(** The records of a run that returns, feature by feature: the window of the
    box the strategy uses has at least one cell; either it lies inside the
    raster and the record tabulates its cells, or it is a single cell whose
    read failed and the record tabulates one cell without a value. *)
Lemma zonal_stats_records_cases {Geometry} {osgeo : OSGeo Geometry}
    (vector_path raster_path : string) (nodata_value : option Q) (global_src_extent : bool)
    (rds : Dataset) (vlyr : Layer Geometry) (others : DataSource Geometry)
    (stats : list PyDict) :
  gdal_Open raster_path = Some rds ->
  ogr_Open vector_path = Some (vlyr :: others) ->
  outcome (zonal_stats vector_path raster_path nodata_value global_src_extent) = Ok stats ->
  Forall2
    (fun feat d =>
       exists x y w h,
         bbox_to_pixel_offsets (GetGeoTransform rds)
           (if global_src_extent then GetExtent vlyr else GetEnvelope (geometry feat))
         = Ok (x, y, w, h)
         /\ 1 <= w /\ 1 <= h
         /\ ((window_in_raster rds (x, y, w, h) = true
              /\ feature_stats feat
                   (window_masked rds nodata_value
                      (burns (subset_geotransform (GetGeoTransform rds) (x, y, w, h))
                             (geometry feat)) (x, y, w, h))
                 = Ok d)
             \/ (window_in_raster rds (x, y, w, h) = false
                 /\ w = 1 /\ h = 1
                 /\ feature_stats feat
                      [(None, match nodata_value with
                              | None => true
                              | Some _ =>
                                  negb (burns (subset_geotransform (GetGeoTransform rds)
                                                                   (x, y, w, h))
                                              (geometry feat) 0 0)
                              end)]
                    = Ok d)))
    (features vlyr) stats.
Proof.
  intros R V. unfold outcome.
  rewrite (zonal_stats_unfold _ _ _ _ rds vlyr others R V).
  set (rb := zonal_band rds nodata_value).
  assert (Hrb : band_of rb = rds) by apply band_of_zonal_band.
  destruct global_src_extent.
  - destruct (read_source rb (GetGeoTransform rds) (GetExtent vlyr) [])
      as [[[[[[[x y] w] h] src_array] new_gt] | e0] log1] eqn:S.
    2: { erewrite bind_Raise; [ discriminate | ].
         erewrite bind_Raise; [ reflexivity | exact S ]. }
    erewrite bind_Ok.
    2: { erewrite bind_Ok; [ reflexivity | exact S ]. }
    destruct (feature_loop rb _ _ _ (features vlyr) [] log1) as [[out | e] log2] eqn:L;
      [ | discriminate ].
    cbn [fst]. intros [= ->].
    apply feature_loop_returns_steps in L. destruct L as [records [-> F]]. cbn [app].
    eapply Forall2_impl; [ | exact F ].
    intros feat d P. destruct (fst_eq_pair _ _ (P [])) as [l P'].
    destruct (process_feature_read_cases rb _ nodata_value feat _ x y w h _ _ _ _ _ _ d S P')
      as [B [Hw [Hh C]]].
    rewrite Hrb in C. exists x, y, w, h. now repeat split.
  - erewrite bind_Ok; [ | reflexivity ].
    destruct (feature_loop rb _ _ None (features vlyr) [] []) as [[out | e] log2] eqn:L;
      [ | discriminate ].
    cbn [fst]. intros [= ->].
    apply feature_loop_returns_steps in L. destruct L as [records [-> F]]. cbn [app].
    eapply Forall2_impl; [ | exact F ].
    intros feat d P. specialize (P []). cbn beta in P.
    rewrite process_feature_local in P.
    destruct (read_source rb (GetGeoTransform rds) (GetEnvelope (geometry feat)) [])
      as [[[[[[[x y] w] h] src_array] new_gt] | e0] log1] eqn:S; [ | discriminate ].
    destruct (fst_eq_pair _ _ P) as [l P'].
    destruct (process_feature_read_cases rb _ nodata_value feat _ x y w h _ _ _ _ _ _ d S P')
      as [B [Hw [Hh C]]].
    rewrite Hrb in C. exists x, y, w, h. now repeat split.
Qed.

Lemma Forall2_Forall_l {A B} (P : A -> B -> Prop) (l : list A) (l' : list B) :
  Forall2 P l l' -> Forall (fun a => exists b, P a b) l.
Proof. induction 1; constructor; [ eexists; eassumption | assumption ]. Qed.

Lemma Forall2_Forall_r {A B} (P : B -> Prop) (l : list A) (l' : list B) :
  Forall2 (fun _ b => P b) l l' -> Forall P l'.
Proof. induction 1; constructor; assumption. Qed.

Lemma window_masked_length (rds : Dataset) (nodata : option Q) (burnt : Z -> Z -> bool)
    (x y w h : Z) :
  0 <= w -> 0 <= h ->
  Z.of_nat (length (window_masked rds nodata burnt (x, y, w, h))) = w * h.
Proof.
  intros Hw Hh. unfold window_masked. rewrite grid_length. nia.
Qed.

(** X15.  In every record of a run that returns, no class count is negative
    or exceeds TotalPixels, and TotalPixels does not exceed the number of
    cells of the window the strategy reads for the feature. *)
Theorem zonal_stats_counts_bounded {Geometry} {osgeo : OSGeo Geometry}
    (vector_path raster_path : string) (nodata_value : option Q) (global_src_extent : bool)
    (rds : Dataset) (vlyr : Layer Geometry) (others : DataSource Geometry)
    (stats : list PyDict) :
  gdal_Open raster_path = Some rds ->
  ogr_Open vector_path = Some (vlyr :: others) ->
  outcome (zonal_stats vector_path raster_path nodata_value global_src_extent) = Ok stats ->
  Forall2
    (fun feat d =>
       exists x y w h total,
         bbox_to_pixel_offsets (GetGeoTransform rds)
           (if global_src_extent then GetExtent vlyr else GetEnvelope (geometry feat))
         = Ok (x, y, w, h)
         /\ dict_int d "TotalPixels" = Some total
         /\ 0 <= total <= w * h
         /\ Forall (fun key => exists c, dict_int d key = Some c /\ 0 <= c <= total)
                   class_keys)
    (features vlyr) stats.
Proof.
  intros R V H.
  eapply Forall2_impl; [ | exact (zonal_stats_records_cases _ _ _ _ _ _ _ _ R V H) ].
  intros feat d [x [y [w [h [B [Hw [Hh C]]]]]]].
  assert (M : exists masked,
             feature_stats feat masked = Ok d /\ Z.of_nat (length masked) = w * h).
  { destruct C as [[_ F] | [_ [-> [-> F]]]].
    - eexists. split; [ exact F | ]. apply window_masked_length; lia.
    - eexists. split; [ exact F | ]. reflexivity. }
  destruct M as [masked [F Len]].
  destruct (feature_stats_class_counts feat masked d F) as [T C2].
  exists x, y, w, h, (ma_count masked).
  split; [ exact B | ]. split; [ exact T | ].
  pose proof (counts_bounds masked 0) as [[_ _] Hle].
  split.
  - unfold ma_count in *. lia.
  - eapply Forall_impl; [ | exact (Forall2_Forall_l _ _ _ C2) ].
    intros key [code K]. exists (count_nonzero_eq masked code).
    split; [ exact K | ]. apply counts_bounds.
Qed.

Lemma zonal_stats_counts_bounded_witness :
  exists stats,
    outcome (run (constant_raster 4 4 21)
                 [polygon_feature 5 70 (rectangle 0 2 2 4)] None false) = Ok stats
    /\ Forall2
         (fun feat d =>
            exists x y w h total,
              bbox_to_pixel_offsets (GetGeoTransform (constant_raster 4 4 21))
                                    (polygon_envelope (geometry feat)) = Ok (x, y, w, h)
              /\ dict_int d "TotalPixels" = Some total
              /\ 0 <= total <= w * h
              /\ Forall (fun key => exists c, dict_int d key = Some c /\ 0 <= c <= total)
                        class_keys)
         [polygon_feature 5 70 (rectangle 0 2 2 4)] stats.
Proof.
  assert (E : { stats | outcome (run (constant_raster 4 4 21)
                                     [polygon_feature 5 70 (rectangle 0 2 2 4)] None false)
                        = Ok stats }).
  { vm_compute. eexists. reflexivity. }
  destruct E as [stats E]. exists stats. split; [ exact E | ].
  exact (zonal_stats_counts_bounded
           (osgeo := files (constant_raster 4 4 21)
                           [polygon_feature 5 70 (rectangle 0 2 2 4)])
           "polygons.shp" "raster.tif" None false (constant_raster 4 4 21) _ [] stats
           eq_refl eq_refl E).
Defined.

Lemma window_masked_nodata_code (rds : Dataset) (q : Q) (burnt : Z -> Z -> bool)
    (w : Window) (code : Z) :
  (inject_Z code == q)%Q ->
  count_nonzero_eq (window_masked rds (Some q) burnt w) code = 0.
Proof.
  intros E. destruct w as [[[x y] xs] ys]. unfold count_nonzero_eq, window_masked.
  replace (filter _ _) with (@nil (option Z * bool)); [ reflexivity | ].
  symmetry. apply filter_nil_iff, Forall_forall. intros c Hc.
  apply grid_In in Hc. destruct Hc as [j [i ->]]. cbn [fst snd datum_eqb].
  destruct (Z.eqb_spec (pixel rds (x + Z.of_nat j) (y + Z.of_nat i)) code) as [-> | N];
    [ | apply andb_false_r ].
  unfold cell_eq_nodata. replace (Qeq_bool (inject_Z code) q) with true; [ reflexivity | ].
  symmetry. now apply Qeq_bool_iff.
Qed.

(** X16.  A class code that is given as the no-data value is never counted:
    in every record of a run that returns, with either strategy, the count
    of that class is 0. *)
Theorem zonal_stats_nodata_class_not_counted {Geometry} {osgeo : OSGeo Geometry}
    (vector_path raster_path : string) (nodata : Q) (global_src_extent : bool)
    (rds : Dataset) (vlyr : Layer Geometry) (others : DataSource Geometry)
    (stats : list PyDict) :
  gdal_Open raster_path = Some rds ->
  ogr_Open vector_path = Some (vlyr :: others) ->
  outcome (zonal_stats vector_path raster_path (Some nodata) global_src_extent) = Ok stats ->
  Forall (fun d =>
            Forall2 (fun key code => (inject_Z code == nodata)%Q -> dict_int d key = Some 0)
                    class_keys nlcd_codes)
         stats.
Proof.
  intros R V H.
  apply (Forall2_Forall_r _ (features vlyr)).
  eapply Forall2_impl; [ | exact (zonal_stats_records_cases _ _ _ _ _ _ _ _ R V H) ].
  intros feat d [x [y [w [h [_ [_ [_ C]]]]]]].
  destruct C as [[_ F] | [_ [_ [_ F]]]];
    destruct (feature_stats_class_counts _ _ _ F) as [_ C2];
    (eapply Forall2_impl; [ | exact C2 ]); intros key code K E; rewrite K; f_equal.
  - now apply window_masked_nodata_code.
  - unfold count_nonzero_eq. cbn [filter fst snd datum_eqb].
    now rewrite andb_false_r.
Qed.

Lemma zonal_stats_nodata_class_not_counted_witness :
  exists stats,
    outcome (run (constant_raster 4 4 21)
                 [polygon_feature 5 70 (rectangle 0 2 2 4)] (Some (21 # 1)) true) = Ok stats
    /\ Forall (fun d =>
                 Forall2 (fun key code =>
                            (inject_Z code == 21 # 1)%Q -> dict_int d key = Some 0)
                         class_keys nlcd_codes)
              stats.
Proof.
  assert (E : { stats | outcome (run (constant_raster 4 4 21)
                                     [polygon_feature 5 70 (rectangle 0 2 2 4)]
                                     (Some (21 # 1)) true) = Ok stats }).
  { vm_compute. eexists. reflexivity. }
  destruct E as [stats E]. exists stats. split; [ exact E | ].
  exact (zonal_stats_nodata_class_not_counted
           (osgeo := files (constant_raster 4 4 21)
                           [polygon_feature 5 70 (rectangle 0 2 2 4)])
           "polygons.shp" "raster.tif" (21 # 1) true (constant_raster 4 4 21) _ [] stats
           eq_refl eq_refl E).
Defined.



(** ** The command line entry point *)

Lemma filter_map_length {A} (p : A -> bool) (l : list A) :
  length (filter p l) = length (filter (fun b : bool => b) (map p l)).
Proof.
  induction l as [ | a l IH]; cbn; [ reflexivity | ].
  destruct (p a); cbn; now rewrite IH.
Qed.

Lemma window_masked_burnt {Geometry} {osgeo : OSGeo Geometry} (rds : Dataset)
    (gt : GeoTransform) (g : Geometry) (x y w h : Z) :
  ma_count (window_masked rds None (burns gt g) (x, y, w, h)) = burnt_cells gt g w h.
Proof.
  unfold ma_count, burnt_cells, window_masked.
  rewrite filter_map_length, grid_map. do 3 f_equal.
  apply grid_ext. intros j i _ _. cbn. apply negb_involutive.
Qed.

(** X18.  The command line entry point calls [zonal_stats] without a no-data
    value and with the local strategy; in the records it obtains,
    TotalPixels is the number of cells of the window of the feature that the
    rasterizer burns when the window lies inside the raster, and 0
    otherwise. *)
Theorem main_stats_total_pixels {Geometry} {osgeo : OSGeo Geometry}
    (vector raster : string)
    (rds : Dataset) (vlyr : Layer Geometry) (others : DataSource Geometry)
    (stats : list PyDict) :
  gdal_Open raster = Some rds ->
  ogr_Open vector = Some (vlyr :: others) ->
  outcome (main_stats vector raster) = Ok stats ->
  Forall2
    (fun feat d =>
       exists x y w h,
         bbox_to_pixel_offsets (GetGeoTransform rds) (GetEnvelope (geometry feat))
         = Ok (x, y, w, h)
         /\ dict_int d "TotalPixels"
            = Some (if window_in_raster rds (x, y, w, h)
                    then burnt_cells (subset_geotransform (GetGeoTransform rds) (x, y, w, h))
                                     (geometry feat) w h
                    else 0))
    (features vlyr) stats.
Proof.
  intros R V H. unfold main_stats in H.
  eapply Forall2_impl; [ | exact (zonal_stats_records_cases _ _ _ _ _ _ _ _ R V H) ].
  intros feat d [x [y [w [h [B [_ [_ C]]]]]]].
  exists x, y, w, h. split; [ exact B | ].
  destruct C as [[-> F] | [-> [_ [_ F]]]];
    destruct (feature_stats_class_counts _ _ _ F) as [T _]; rewrite T; f_equal.
  apply window_masked_burnt.
Qed.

_PROMPT_
Look above for the line with "apply grid_ext. intros" and the line with "otherwise. *)". Write out those two lines and all the lines between them, exactly, and no others.

_RESULT FOR THIS TASK_
  apply grid_ext. intros j i _ _. cbn. apply negb_involutive.
Qed.

(** X18.  The command line entry point calls [zonal_stats] without a no-data
    value and with the local strategy; in the records it obtains,
    TotalPixels is the number of cells of the window of the feature that the
    rasterizer burns when the window lies inside the raster, and 0
    otherwise. *)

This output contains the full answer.